#### Aim of the task:
Wherever a line below holds the word "solves", copy that line.

[Stored data]
□ □ □ □

(** C1: a command line of seven arguments with a value outside the announced
  ranges ends in a message and a nonzero exit before any solve. The run of
  [./ELLSOLVEC dir 2 4096 64 0.5 0.5] in a fresh directory, for a name
  [dir] that fits in [dirname], contradicts it: [NrInterior = 4096] is above
  2048, no test fires (line 82 compares [NzInterior] with the upper bound),
  the five solves are performed and [main] returns 0. *)
Theorem NrInterior_above_range_is_accepted dir hp i :
(String.length dir < 256)%nat →
let e := {| argc := 7; argv_dirname := dir; argv_norder := 2;
            argv_NrInterior := 4096; argv_NzInterior := 64;
            argv_dr := 0.5%float; argv_dz := 0.5%float;
            stat_fails := true; chdir_fails := false; heap := hp |} in
NRINTERIOR_MAX < argv_NrInterior e ∧
fails_checks e = false ∧
outcome (run_main e i) = Ret 0 ∧
mode <$> solves (trace (run_main e i)) = benchmark_modes.
Proof.
intros Hfit e.
assert (Hchk : fails_checks e = false) by (by vm_compute).
assert (Hrep : representable (params_of_argv e))
  by (repeat split; by vm_compute).
split; [done|]. split; [done|].
destruct (main_run exp backend pardiso_start flat_laplacian e i
            eq_refl Hfit Hchk eq_refl eq_refl Hrep) as (t & Hrun & _ & Hmodes & _).
rewrite Hrun. exact (conj eq_refl Hmodes).
Qed.

(** The tests that the driver does perform: with seven arguments and a
  directory name that fits in [dirname], an order other than 2 and 4, an [NrInterior] below 32, an [NzInterior] outside
  [32, 2048], or a step below [DR_MIN] or above [DR_MAX] ends the run with
  one message and [exit(1)], before any allocation and any solve. *)
Lemma out_of_range_is_rejected e i :
argc e = 7 → name_fits e →
(argv_norder e ≠ 2 ∧ argv_norder e ≠ 4) ∨
argv_NrInterior e < NRINTERIOR_MIN ∨
argv_NzInterior e < NZINTERIOR_MIN ∨ NZINTERIOR_MAX < argv_NzInterior e ∨
(argv_dr e <? DR_MIN)%float = true ∨ (DR_MAX <? argv_dr e)%float = true ∨
(argv_dz e <? DZ_MIN)%float = true ∨ (DZ_MAX <? argv_dz e)%float = true →
∃ fmt args, run_main e i = (Exit 1, i, [EvPrintf fmt args]).
Proof.
intros Hargc Hfit Hbad. apply main_rejects; [done|done|].
unfold fails_checks, NRINTERIOR_MIN, NRINTERIOR_MAX, NZINTERIOR_MIN, NZINTERIOR_MAX in *.
repeat rewrite orb_true_iff. rewrite andb_true_iff, !negb_true_iff.
rewrite !Z.eqb_neq, !Z.ltb_lt, !Z.gtb_ltb, !Z.ltb_lt. tauto.
Qed.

□ □ □ □

#### Completed exercise:
  the five solves are performed and [main] returns 0. *)
mode <$> solves (trace (run_main e i)) = benchmark_modes.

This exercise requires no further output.